Pulsin Pea Protein on

It all depends on where you live. For example, in the UK I find that I can find pea protein cheaper than whey protein whereas in the US or South Africa it may be the other way around. This bundle of 4 x 1kg bags of Pulsin's Pea Protein comes in at a mere £1.10/100g at the time of publishing this article, which is by far cheaper than the whey protein I can find online. The price is actually what made me try out pea protein in the first place but looking at the nutritional benefits and environmental impacts coupled with price, it makes it a pretty good option.

The Final Score

Both pea protein and whey protein have their unique advantages and considerations for muscle building. Pea protein, with its impressive amino acid profile, plant-based origin, allergen-friendly nature, and minimal environmental impact, makes it appealing if you are looking for a vegan or plant-based protein option.

However, whey protein still stands as a benchmark for its complete amino acid profile, rapid absorption, and established efficacy in muscle recovery and growth.

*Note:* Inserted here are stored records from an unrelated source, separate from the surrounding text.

(* ===== verification/WinChannel.v ===== *)
(** * Channels of the Windows backend (src/framelink_win.cpp)

    Creation, opening, closing and the queries.  The accept thread is started by
    the creation, which returns its state with the channel, and ended by
    [flClose], which is given it. *)
From S2P Require Import Prelude Api Kernel Windows Wire Ipc WinIpc ResourceInfo WinState WinImage WinRing.
From S2P Require Import WinProducer WinConsumer.

Section Lifetime.
Context `{W : Windows}.
Implicit Types (c : flChannel).

(** The join of the accept thread: what it still holds is destroyed. *)
Definition stopThread (st : AcceptState) : M unit :=
  match st with
  | Waiting pipe => closeHandle pipe
  | Serving link => let! _ := win_close link in ret tt
  | Listening | Finished => ret tt
  end.

(** How long [connect] may retry inside [flClose] and [flOpenProducer]. *)
Definition connectRounds : nat := 64.

(** The part of [flClose] that depends on the role. *)
Definition detach c (st : AcceptState) : M unit :=
  if ch_isConsumer c
  then let! poke := connectPipe connectRounds (ch_name c) 200 in
       let! _ := win_close (match poke with Some (ch, _) => ch | None => noChannel end) in
       stopThread st
  else if connected (ch_link c)
       then let! _ := win_send (ch_link c) MsgType.Bye [] in ret tt else ret tt.

(** [delete ch] *)
Definition deleteChannel c : M unit := let! _ := win_close (ch_link c) in ret tt.

Definition flClose c (st : AcceptState) : M unit :=
  detach c st ;;
  mfor (ch_images c) closeImage ;;
  closeHandle_valid (ch_readyShared c) ;;
  closeHandle_valid (ch_consumedShared c) ;;
  closeHandle_valid (ch_waitEvent c) ;;
  deleteChannel c.

(** ** Creating *)

(** The channel before it has a device. *)
Definition consumerChannel (name : list Z) (flags : Z) : flChannel :=
  set_name (set_flags (set_isConsumer newChannel true) flags) name.

(** The device, its context and event, and the adapter's LUID. *)
Definition setupDevice c (luid : option (list Z)) : M (bool * flChannel) :=
  let! dev := createDevice (default [] luid) (bool_decide (is_Some luid)) in
  let c := set_device c dev in
  return_if! negb (truthy dev) with ret (false, c) ;;
  let! (ok, c) := finishDeviceSetup c in
  return_if! negb ok with ret (false, c) ;;
  let! id := ask (fun t => w_deviceLuid t dev) in
  ret (true, match id with Some id => set_adapterLUID c id | None => c end).

(** The ring: adopted or allocated, with its fences. *)
Definition setupRing c (width height : Z) (poolSize : nat) (external : option (list Z))
  : M (flResult * flChannel) :=
  let c := set_externalPool c (bool_decide (is_Some external)) in
  let! (allocation, c) :=
    (match external with
     | Some handles => adoptRing c handles poolSize
     | None => let! (ok, c) := allocateRing c width height poolSize in
               ret (if (ok : bool) then FL_OK else FL_INTERNAL, c)
     end) in
  return_if! negb (bool_decide (allocation = FL_OK)) with ret (allocation, c) ;;
  let! (ok, c) := resetSync c in
  ret (if (ok : bool) then FL_OK else FL_INTERNAL, c).

Definition createChannel (name : list Z) (width height format poolSize flags : Z)
  (adapterLUID : option (list Z)) (external : option (list Z))
  : M (flResult * option (flChannel * AcceptState)) :=
  return_if! negb (validGeometry width height format) with ret (FL_INVALID, None) ;;
  return_if! negb (format =? FL_FORMAT_BGRA8) && negb (format =? FL_FORMAT_RGBA8)
          && negb (format =? FL_FORMAT_RGB10A2) && negb (format =? FL_FORMAT_NV12)
    with ret (FL_FORMAT_UNSUPPORTED, None) ;;
  return_if! (poolSize =? 0) || (Z.of_nat kMaxPool <? poolSize) with ret (FL_INVALID, None) ;;
  let! (ok, c) := setupDevice (consumerChannel name flags) adapterLUID in
  return_if! negb ok with (flClose c Finished ;; ret (FL_INTERNAL, None)) ;;
  let c := set_info c (mkChannelInfo FL_VERSION width height format poolSize
                         (info_generation (ch_info c))) in
  let! (r, c) := setupRing c width height (Z.to_nat poolSize) external in
  return_if! negb (bool_decide (r = FL_OK)) with (flClose c Finished ;; ret (r, None)) ;;
  let! pipe := listenPipe in
  return_if! negb (truthy pipe) with (flClose c Finished ;; ret (FL_INTERNAL, None)) ;;
  ret (FL_OK, Some (c, Waiting pipe)).

Definition flCreateChannelOnAdapter (name : list Z) (width height format poolSize flags : Z)
  (adapterLUID : option (list Z)) := createChannel name width height format poolSize flags adapterLUID None.

Definition flCreateChannelFromD3D11Handles (name : list Z) (width height format poolSize flags : Z)
  (adapterLUID : option (list Z)) (handles : option (list Z))
  : M (flResult * option (flChannel * AcceptState)) :=
  let known := Z.lor FL_MAP_CPU (Z.lor FL_GPU_SYNC (Z.lor FL_DEFER_RELEASE (Z.lor FL_GPU_RENDER
                 (Z.lor FL_TRACK_ARRIVAL FL_REQUIRE_FRAME_METADATA)))) in
  match handles with
  | None => ret (FL_INVALID, None)
  | Some handles =>
    return_if! truthy (Z.land flags (not32 known)) with ret (FL_INVALID, None) ;;
    createChannel name width height format poolSize flags adapterLUID (Some handles)
  end.

Definition flCreateChannelEx (name : list Z) (width height format poolSize flags : Z) :=
  flCreateChannelOnAdapter name width height format poolSize flags None.

Definition flCreateChannel (name : list Z) (width height format poolSize : Z) :=
  flCreateChannelEx name width height format poolSize 0.

(** ** Opening *)

(** The hello exchange of [flOpenProducer]; [inl] is its failing return. *)
Definition producerHello c : M (flResult + HelloMsg * flChannel) :=
  let! (helloMsg, c) := recvLink c in
  let srv := match helloMsg with
             | Some m => if (mg_type m =? MsgType.Hello) && Nat.eqb (length (mg_payload m)) (sizeof HelloMsg)
                         then as_ HelloMsg (mg_payload m) else None
             | None => None
             end in
  match srv with
  | None => deleteChannel c ;; ret (inl FL_DISCONNECTED)
  | Some srv =>
    return_if! negb (he_version srv =? FL_VERSION) with (deleteChannel c ;; ret (inl FL_VERSION_MISMATCH)) ;;
    return_if! negb (compatibleFeatures (localFeatures 0) (he_pad srv))
      with (deleteChannel c ;; ret (inl FL_VERSION_MISMATCH)) ;;
    let c := set_peerFeatures c (he_pad srv) in
    let! (ok, c) := sendLink c MsgType.Hello
      (encode (mkHello FL_VERSION w_pid 0 (localFeatures 0) (replicate 8 0))) in
    return_if! negb ok with (deleteChannel c ;; ret (inl FL_INTERNAL)) ;;
    ret (inr (srv, c))
  end.

(** The ring of [flOpenProducer]. *)
Definition producerRing c : M (flResult * flChannel) :=
  let! (poolMsg, c) := recvLink c in
  match poolMsg with
  | None => ret (FL_DISCONNECTED, c)
  | Some m =>
    return_if! mg_type m =? MsgType.Busy with ret (FL_BUSY, c) ;;
    return_if! negb (mg_type m =? MsgType.RingDesc) with ret (FL_DISCONNECTED, c) ;;
    match as_ RingDescMsg (mg_payload m) with
    | None => ret (FL_INTERNAL, c)
    | Some pd =>
      return_if! (rd_poolSize pd =? 0) || (Z.of_nat kMaxPool <? rd_poolSize pd) with ret (FL_INTERNAL, c) ;;
      importRing c pd
    end
  end.

Definition flOpenProducer (name : list Z) : M (flResult * option flChannel) :=
  let! linked := connectPipe connectRounds name 250 in
  let '(link, busy) := match linked with Some x => x | None => (noChannel, true) end in
  let c := set_link (set_name newChannel name) link in
  return_if! negb (connected link) with
    (deleteChannel c ;; ret (if (busy : bool) then FL_BUSY else FL_NOT_FOUND, None)) ;;
  let! hello := producerHello c in
  match hello with
  | inl r => ret (r, None)
  | inr (srv, c) =>
    let! dev := createDevice (he_luid srv) (truthy (he_luidValid srv)) in
    let! (ok, c) := (if truthy dev then finishDeviceSetup (set_device c dev) else ret (false, c)) in
    return_if! negb ok with (flClose c Finished ;; ret (FL_INTERNAL, None)) ;;
    let! (r, c) := producerRing (set_adapterLUID c (he_luid srv)) in
    return_if! negb (bool_decide (r = FL_OK)) with (flClose c Finished ;; ret (r, None)) ;;
    let i := ch_info c in
    ret (FL_OK, Some (set_info c (mkChannelInfo FL_VERSION (info_width i) (info_height i)
      (info_format i) (info_poolSize i) (info_generation i))))
  end.

(** ** Queries *)

Definition flQuery c : flResult * flChannelInfo := (FL_OK, ch_info c).

(** [img] is the pointer; the object is looked up in the ring. *)
Definition flImageMemoryInfo c (img version size : Z) : M (flResult * option flMemoryResourceInfo) :=
  return_if! negb (size =? 168) with ret (FL_INVALID, None) ;;
  return_if! negb (version =? FL_MEMORY_INFO_VERSION) with ret (FL_VERSION_MISMATCH, None) ;;
  match List.find (fun '(a, im) => (a =? img)) (ch_images c) with
  | None => ret (FL_INVALID, None)
  | Some (_, im) =>
    return_if! negb (truthy (im_tex im)) with ret (FL_INVALID, None) ;;
    let d := w_desc (im_tex im) in
    let bit flag usage := if has_flag (td_BindFlags d) flag then usage else 0 in
    let mapped := truthy (im_mapped im).1 in
    let! luid := ask (fun t => w_deviceLuid t (im_tex im)) in
    let known := Z.lor (Z.lor FL_MEMORY_INFO_NATIVE_USAGE (Z.lor FL_MEMORY_INFO_DIRECT_USAGE
                   FL_MEMORY_INFO_MAP_OPERATIONS))
                   (Z.lor (if mapped then FL_MEMORY_INFO_MAPPED_USAGE else 0)
                          (if bool_decide (is_Some luid) then FL_MEMORY_INFO_DEVICE else 0)) in
    ret (FL_OK, Some (mkInfo FL_MEMORY_INFO_VERSION FL_MEMORY_D3D11 (info_format (ch_info c))
      (td_Width d) (td_Height d) (td_Format d) known 0 (td_BindFlags d) 0 (replicate 4 0) (replicate 4 0)
      (Z.lor (bit D3D11_BIND_SHADER_RESOURCE FL_MEMORY_GPU_SAMPLE)
         (Z.lor (bit D3D11_BIND_RENDER_TARGET FL_MEMORY_GPU_RENDER)
                (bit D3D11_BIND_DECODER FL_MEMORY_DECODER_OUTPUT)))
      (if mapped then Z.lor FL_MEMORY_CPU_READ (if im_producer im then FL_MEMORY_CPU_WRITE else 0) else 0)
      (Z.lor (Z.lor FL_MEMORY_COPY FL_MEMORY_READBACK) (if im_producer im then FL_MEMORY_UPLOAD else 0))
      (if bool_decide (is_Some luid) then FL_MEMORY_DEVICE_DXGI_LUID else 0)
      (match luid with Some l => l ++ replicate 8 0 | None => replicate 16 0 end)
      (Z.lor FL_MEMORY_SYNC_CPU_WAIT FL_MEMORY_SYNC_TIMELINE) FL_MEMORY_HANDLE_NT
      (Z.lor (Z.lor FL_MEMORY_INTEROP_RING_IMPORT FL_MEMORY_INTEROP_BORROW_NATIVE)
         (if ch_externalPool c then FL_MEMORY_INTEROP_EXTERNAL_POOL else 0))
      (info_generation (ch_info c))))
  end.
End Lifetime.
(* ===== verification/SessionContext.v ===== *)
(** * The session coordinator (gst/framelink_session_context.cpp)

    One [FlGstSession] object, whose operations run under its mutex and so are
    functions on the world they share: the session, the event channels (which
    [std::shared_ptr]s alias, hence a store), and the effects on the GIO socket
    and the condition variable, in order.  A wait gives the mutex up: what the
    other threads do while it sleeps is its argument. *)
From Stdlib Require Import QArith.
From stdpp Require Import sorting.
From S2P Require Import Prelude Session EventChannel.
#[global] Open Scope Z_scope.

(** An [FlGstSession*] argument: null, an instance of another type, or the session. *)
Inductive GInstance := GNull | GOther | GSession.

(** What the operations do to a [GSocketConnection] and to [changed]. *)
Inductive ContextEffect :=
| Shutdown (stream : Z)
| Ref (stream : Z)
| Unref (stream : Z)
| Broadcast.

(** [struct _FlGstSession]; [events] points into the store of channels. *)
Record FlGstSession := mkSession {
  s_events : option nat;
  s_required : Z; s_registered : Z; s_ready : Z;
  s_configured : bool; s_cancelled : bool; s_mapped : bool; s_videoEnded : bool;
  s_videoFrames : Z; s_videoLastPts : Z;
  s_mapping : flClockMapping;
  s_maxUncertainty : Z;
  s_audioConnection : option Z;
  s_audioProducer : bool; s_audioClaimed : bool;
  s_config : flSessionConfig;
}.

(** The session, every event channel with the serial of its reader thread
    ([None]: no thread), and the effects so far. *)
Record World := mkWorld {
  w_session : FlGstSession;
  w_channels : list (FlGstEventChannel * option Z);
  w_effects : list ContextEffect;
}.

Definition set_session (w : World) (s : FlGstSession) : World := mkWorld s (w_channels w) (w_effects w).
Definition set_channels (w : World) (l : list (FlGstEventChannel * option Z)) : World :=
  mkWorld (w_session w) l (w_effects w).
Definition effect (w : World) (e : ContextEffect) : World :=
  mkWorld (w_session w) (w_channels w) (w_effects w ++ [e]).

Ultimately, the choice between pea protein and whey protein depends on individual dietary preferences, tolerances, and ethical considerations. Consult with a registered dietitian or healthcare professional to determine the best protein supplementation strategy that aligns with your specific goals and needs. I am certainly neither a dietician nor a healthcare professional, simply a provider of information and opinion.

Cheers! 🫛🧀


  1. Babault, N., Païzis, C., Deley, G., Guérin-Deremaux, L., Saniez, M. H., Lefranc-Millot, C., & Allaert, F. A. (2015). Pea proteins oral supplementation promotes muscle thickness gains during resistance training: a double-blind, randomized, placebo-controlled clinical trial vs. whey protein. Journal of the International Society of Sports Nutrition, 12(1), 3.

  2. Gupta, V., Khan, M. I., Arora, S., & Gupta, R. K. (2019). Pea protein isolate: a potential substitute for egg white protein in food products. Journal of Food Science and Technology, 56(10), 4364–4374.